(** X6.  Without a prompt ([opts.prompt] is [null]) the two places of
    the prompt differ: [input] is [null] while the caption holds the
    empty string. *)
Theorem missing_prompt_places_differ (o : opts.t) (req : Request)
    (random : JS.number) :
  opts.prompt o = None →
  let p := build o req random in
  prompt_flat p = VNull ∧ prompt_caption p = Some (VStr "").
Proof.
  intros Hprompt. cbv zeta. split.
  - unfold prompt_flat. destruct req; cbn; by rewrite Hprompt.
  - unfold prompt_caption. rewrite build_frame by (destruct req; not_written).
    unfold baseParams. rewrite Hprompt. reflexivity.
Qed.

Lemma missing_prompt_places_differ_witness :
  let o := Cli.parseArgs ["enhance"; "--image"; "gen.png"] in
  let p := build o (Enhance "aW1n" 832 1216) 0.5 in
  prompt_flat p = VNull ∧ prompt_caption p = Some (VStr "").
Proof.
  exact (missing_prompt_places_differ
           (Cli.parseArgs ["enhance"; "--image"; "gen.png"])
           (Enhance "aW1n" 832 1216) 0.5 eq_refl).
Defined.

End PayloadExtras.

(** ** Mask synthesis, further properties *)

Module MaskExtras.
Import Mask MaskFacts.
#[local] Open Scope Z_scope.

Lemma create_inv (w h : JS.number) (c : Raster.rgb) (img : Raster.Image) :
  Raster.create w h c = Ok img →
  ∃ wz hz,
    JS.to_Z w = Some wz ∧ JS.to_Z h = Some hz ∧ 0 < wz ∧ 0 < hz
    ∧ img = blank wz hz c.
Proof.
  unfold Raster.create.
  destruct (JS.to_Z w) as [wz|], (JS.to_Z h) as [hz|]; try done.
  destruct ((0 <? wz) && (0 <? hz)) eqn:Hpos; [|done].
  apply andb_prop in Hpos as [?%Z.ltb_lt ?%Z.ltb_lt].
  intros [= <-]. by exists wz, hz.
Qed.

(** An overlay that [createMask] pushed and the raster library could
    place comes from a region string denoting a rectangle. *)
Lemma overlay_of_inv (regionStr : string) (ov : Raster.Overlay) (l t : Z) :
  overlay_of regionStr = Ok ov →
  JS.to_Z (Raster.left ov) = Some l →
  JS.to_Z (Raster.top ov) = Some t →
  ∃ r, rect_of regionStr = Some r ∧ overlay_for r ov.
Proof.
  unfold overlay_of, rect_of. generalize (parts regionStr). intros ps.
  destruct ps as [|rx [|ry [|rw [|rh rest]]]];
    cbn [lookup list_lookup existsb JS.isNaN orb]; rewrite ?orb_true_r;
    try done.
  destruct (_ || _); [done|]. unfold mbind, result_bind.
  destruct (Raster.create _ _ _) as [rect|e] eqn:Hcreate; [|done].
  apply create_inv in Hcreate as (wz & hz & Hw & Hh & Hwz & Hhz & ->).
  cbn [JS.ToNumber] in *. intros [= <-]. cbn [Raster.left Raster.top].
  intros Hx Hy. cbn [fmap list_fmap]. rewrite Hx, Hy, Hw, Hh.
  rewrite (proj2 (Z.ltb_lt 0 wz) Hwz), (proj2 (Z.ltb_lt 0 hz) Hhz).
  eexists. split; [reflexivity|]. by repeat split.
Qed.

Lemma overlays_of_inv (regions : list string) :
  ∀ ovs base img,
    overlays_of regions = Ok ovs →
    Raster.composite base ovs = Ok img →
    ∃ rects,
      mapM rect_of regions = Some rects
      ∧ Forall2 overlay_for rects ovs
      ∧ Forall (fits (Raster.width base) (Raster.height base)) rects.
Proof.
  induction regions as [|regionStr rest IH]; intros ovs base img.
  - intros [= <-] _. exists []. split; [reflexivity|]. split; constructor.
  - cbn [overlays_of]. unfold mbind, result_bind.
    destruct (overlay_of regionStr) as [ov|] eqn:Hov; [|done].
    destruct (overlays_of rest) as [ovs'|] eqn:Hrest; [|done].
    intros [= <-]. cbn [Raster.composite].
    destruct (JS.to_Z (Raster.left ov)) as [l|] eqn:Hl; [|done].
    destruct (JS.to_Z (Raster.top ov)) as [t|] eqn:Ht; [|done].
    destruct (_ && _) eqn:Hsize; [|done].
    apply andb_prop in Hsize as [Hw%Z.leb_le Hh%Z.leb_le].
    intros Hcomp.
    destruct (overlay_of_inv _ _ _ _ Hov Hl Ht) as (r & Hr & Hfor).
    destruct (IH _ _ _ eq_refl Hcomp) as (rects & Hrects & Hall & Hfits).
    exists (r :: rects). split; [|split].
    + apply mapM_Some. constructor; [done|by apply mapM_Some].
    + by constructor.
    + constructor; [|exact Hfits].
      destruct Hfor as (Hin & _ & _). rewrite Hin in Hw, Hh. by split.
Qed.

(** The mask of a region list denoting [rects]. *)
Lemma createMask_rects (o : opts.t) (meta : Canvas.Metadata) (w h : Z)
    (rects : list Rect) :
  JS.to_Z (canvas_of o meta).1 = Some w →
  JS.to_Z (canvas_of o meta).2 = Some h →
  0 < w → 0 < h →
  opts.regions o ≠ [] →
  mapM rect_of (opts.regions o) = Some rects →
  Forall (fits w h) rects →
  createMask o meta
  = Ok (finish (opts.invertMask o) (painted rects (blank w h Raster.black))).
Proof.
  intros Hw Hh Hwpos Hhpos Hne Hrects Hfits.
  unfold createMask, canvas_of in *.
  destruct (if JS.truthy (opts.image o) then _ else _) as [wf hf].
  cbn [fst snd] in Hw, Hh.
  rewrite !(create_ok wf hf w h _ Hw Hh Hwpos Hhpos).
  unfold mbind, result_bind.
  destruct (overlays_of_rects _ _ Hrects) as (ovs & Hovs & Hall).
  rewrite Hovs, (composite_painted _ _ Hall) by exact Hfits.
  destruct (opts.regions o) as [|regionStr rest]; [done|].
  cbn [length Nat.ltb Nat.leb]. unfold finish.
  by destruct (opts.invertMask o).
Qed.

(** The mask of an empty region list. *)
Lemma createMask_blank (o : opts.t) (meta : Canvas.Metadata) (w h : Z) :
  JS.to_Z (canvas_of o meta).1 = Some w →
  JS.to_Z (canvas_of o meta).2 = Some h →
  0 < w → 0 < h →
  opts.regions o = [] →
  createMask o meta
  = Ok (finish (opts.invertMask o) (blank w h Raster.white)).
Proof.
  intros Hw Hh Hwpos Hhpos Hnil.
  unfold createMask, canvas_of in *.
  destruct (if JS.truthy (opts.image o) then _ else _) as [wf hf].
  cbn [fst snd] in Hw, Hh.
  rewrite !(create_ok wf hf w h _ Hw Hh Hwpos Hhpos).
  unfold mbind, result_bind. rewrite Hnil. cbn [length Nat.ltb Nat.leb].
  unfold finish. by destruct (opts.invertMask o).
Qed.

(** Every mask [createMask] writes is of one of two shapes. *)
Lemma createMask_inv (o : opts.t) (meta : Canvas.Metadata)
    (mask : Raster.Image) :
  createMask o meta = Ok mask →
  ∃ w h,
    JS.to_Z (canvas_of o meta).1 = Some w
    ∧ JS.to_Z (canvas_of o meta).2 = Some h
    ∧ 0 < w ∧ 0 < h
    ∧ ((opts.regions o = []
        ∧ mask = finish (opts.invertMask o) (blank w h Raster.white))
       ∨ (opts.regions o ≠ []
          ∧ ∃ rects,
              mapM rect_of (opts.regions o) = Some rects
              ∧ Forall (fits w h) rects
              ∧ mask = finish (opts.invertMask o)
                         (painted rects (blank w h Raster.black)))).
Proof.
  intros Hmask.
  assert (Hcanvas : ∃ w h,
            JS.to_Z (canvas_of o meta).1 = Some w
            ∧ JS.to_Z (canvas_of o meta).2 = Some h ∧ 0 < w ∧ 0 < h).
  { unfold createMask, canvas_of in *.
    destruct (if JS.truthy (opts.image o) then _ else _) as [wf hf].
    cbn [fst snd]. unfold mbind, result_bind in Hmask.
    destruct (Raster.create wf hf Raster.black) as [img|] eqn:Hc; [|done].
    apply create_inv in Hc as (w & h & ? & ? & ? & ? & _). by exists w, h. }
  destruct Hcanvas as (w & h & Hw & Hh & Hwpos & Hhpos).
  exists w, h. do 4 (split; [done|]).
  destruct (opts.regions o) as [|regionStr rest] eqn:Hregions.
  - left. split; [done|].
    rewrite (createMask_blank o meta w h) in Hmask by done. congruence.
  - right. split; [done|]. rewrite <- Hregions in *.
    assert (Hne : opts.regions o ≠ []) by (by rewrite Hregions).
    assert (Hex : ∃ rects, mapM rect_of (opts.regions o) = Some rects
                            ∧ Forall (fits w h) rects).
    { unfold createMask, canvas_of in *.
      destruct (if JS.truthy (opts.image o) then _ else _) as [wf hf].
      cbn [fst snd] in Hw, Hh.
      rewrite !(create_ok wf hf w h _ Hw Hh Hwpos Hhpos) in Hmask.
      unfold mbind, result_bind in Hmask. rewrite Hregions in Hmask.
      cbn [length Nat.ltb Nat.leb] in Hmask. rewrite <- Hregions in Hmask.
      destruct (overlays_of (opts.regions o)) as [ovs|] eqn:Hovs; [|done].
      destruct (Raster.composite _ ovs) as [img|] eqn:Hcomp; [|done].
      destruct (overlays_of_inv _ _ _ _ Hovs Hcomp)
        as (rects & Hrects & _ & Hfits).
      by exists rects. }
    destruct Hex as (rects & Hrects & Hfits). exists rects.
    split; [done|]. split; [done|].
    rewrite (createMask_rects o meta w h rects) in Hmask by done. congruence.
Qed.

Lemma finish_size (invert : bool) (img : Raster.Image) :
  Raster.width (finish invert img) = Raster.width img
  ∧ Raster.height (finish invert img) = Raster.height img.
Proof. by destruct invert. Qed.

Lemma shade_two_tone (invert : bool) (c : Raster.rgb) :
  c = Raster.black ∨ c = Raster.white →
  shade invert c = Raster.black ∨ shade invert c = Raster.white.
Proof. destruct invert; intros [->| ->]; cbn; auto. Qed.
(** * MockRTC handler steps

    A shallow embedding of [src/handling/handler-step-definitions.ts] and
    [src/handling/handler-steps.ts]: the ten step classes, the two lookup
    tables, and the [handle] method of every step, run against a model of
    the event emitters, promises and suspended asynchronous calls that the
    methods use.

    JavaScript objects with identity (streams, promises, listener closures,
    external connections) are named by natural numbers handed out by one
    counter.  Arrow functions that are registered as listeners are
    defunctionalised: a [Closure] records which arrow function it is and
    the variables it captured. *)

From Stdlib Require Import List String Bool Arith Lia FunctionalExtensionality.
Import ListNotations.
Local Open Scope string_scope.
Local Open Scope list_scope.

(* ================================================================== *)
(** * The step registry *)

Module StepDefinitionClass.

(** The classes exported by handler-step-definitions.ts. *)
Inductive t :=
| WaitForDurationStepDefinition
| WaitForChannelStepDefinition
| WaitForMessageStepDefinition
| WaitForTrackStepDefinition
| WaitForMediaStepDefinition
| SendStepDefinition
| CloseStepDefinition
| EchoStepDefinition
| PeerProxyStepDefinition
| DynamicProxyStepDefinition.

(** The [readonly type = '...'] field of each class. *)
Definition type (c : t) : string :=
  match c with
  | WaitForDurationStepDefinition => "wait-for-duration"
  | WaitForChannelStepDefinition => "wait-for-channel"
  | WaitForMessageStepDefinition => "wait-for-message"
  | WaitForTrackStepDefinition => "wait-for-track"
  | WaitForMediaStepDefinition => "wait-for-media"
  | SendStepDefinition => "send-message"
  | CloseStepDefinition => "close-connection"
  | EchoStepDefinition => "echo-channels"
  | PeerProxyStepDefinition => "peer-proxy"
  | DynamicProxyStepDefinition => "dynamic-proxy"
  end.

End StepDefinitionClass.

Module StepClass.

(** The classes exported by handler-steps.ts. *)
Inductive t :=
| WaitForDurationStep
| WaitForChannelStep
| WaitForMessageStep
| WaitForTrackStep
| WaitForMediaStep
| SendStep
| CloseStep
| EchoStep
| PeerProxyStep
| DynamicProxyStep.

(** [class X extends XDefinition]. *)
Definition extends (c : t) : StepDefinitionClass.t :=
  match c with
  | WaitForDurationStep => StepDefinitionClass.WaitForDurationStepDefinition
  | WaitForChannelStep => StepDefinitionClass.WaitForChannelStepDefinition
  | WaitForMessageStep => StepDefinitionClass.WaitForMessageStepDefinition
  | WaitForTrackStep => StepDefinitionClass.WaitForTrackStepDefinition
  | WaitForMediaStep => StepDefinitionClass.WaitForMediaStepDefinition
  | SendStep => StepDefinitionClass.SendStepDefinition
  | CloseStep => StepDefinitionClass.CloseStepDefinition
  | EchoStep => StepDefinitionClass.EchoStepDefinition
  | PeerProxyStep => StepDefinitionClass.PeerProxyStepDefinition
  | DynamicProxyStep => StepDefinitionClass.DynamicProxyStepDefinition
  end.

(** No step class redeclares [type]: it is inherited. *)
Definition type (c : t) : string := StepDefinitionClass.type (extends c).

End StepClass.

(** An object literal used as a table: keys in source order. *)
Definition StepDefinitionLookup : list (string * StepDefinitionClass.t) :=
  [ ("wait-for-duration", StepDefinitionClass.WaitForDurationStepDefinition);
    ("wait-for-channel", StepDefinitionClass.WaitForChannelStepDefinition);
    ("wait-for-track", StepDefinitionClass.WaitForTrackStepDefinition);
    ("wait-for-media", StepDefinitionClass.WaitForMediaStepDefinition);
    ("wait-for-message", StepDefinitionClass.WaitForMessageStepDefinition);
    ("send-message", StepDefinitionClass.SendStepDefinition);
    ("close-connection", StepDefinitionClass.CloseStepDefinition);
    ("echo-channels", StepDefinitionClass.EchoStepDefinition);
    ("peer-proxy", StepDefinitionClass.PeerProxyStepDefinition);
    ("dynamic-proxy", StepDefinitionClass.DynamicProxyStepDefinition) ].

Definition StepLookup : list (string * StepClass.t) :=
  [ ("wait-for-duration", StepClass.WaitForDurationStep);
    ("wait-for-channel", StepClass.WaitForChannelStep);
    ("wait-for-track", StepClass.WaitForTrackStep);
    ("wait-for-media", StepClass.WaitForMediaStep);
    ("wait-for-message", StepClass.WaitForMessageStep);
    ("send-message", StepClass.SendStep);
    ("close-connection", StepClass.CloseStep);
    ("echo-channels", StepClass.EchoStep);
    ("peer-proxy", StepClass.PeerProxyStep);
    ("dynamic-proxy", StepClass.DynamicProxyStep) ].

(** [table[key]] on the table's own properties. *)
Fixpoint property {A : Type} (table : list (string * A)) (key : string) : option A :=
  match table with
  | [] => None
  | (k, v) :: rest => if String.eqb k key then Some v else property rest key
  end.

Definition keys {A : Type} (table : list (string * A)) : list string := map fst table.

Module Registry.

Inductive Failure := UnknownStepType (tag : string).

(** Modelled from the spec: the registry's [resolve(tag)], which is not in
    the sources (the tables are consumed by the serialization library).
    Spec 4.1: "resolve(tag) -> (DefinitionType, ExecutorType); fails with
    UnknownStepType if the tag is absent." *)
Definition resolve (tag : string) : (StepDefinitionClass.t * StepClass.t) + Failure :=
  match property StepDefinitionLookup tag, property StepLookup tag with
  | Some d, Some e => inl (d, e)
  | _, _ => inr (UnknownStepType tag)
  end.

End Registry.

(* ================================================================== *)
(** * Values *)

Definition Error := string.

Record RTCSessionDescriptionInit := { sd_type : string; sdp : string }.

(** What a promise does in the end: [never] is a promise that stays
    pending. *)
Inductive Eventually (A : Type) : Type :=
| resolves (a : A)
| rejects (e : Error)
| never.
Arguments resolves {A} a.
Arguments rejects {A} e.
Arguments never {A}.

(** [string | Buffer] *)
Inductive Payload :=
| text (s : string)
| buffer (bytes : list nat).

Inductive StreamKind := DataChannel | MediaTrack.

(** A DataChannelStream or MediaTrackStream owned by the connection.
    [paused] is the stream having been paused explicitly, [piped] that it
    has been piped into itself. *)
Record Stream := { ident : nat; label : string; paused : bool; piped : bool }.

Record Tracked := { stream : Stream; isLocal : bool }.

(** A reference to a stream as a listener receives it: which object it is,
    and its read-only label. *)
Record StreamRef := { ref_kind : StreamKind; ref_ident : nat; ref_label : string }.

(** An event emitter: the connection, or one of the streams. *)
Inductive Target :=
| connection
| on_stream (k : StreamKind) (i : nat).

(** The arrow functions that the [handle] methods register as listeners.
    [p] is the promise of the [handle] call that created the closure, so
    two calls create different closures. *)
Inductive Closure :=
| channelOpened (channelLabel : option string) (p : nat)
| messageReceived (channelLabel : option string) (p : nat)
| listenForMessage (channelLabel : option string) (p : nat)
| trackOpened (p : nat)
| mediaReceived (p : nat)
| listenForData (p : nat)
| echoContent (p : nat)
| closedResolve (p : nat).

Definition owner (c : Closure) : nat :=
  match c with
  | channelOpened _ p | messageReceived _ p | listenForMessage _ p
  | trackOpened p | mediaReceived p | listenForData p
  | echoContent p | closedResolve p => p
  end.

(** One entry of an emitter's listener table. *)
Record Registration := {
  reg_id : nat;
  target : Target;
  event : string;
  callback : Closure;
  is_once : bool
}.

** Task brief **
Write out each line above with the word "StreamKind".

** Exercise solution **
Inductive StreamKind := DataChannel | MediaTrack.
Record StreamRef := { ref_kind : StreamKind; ref_ident : nat; ref_label : string }.
| on_stream (k : StreamKind) (i : nat).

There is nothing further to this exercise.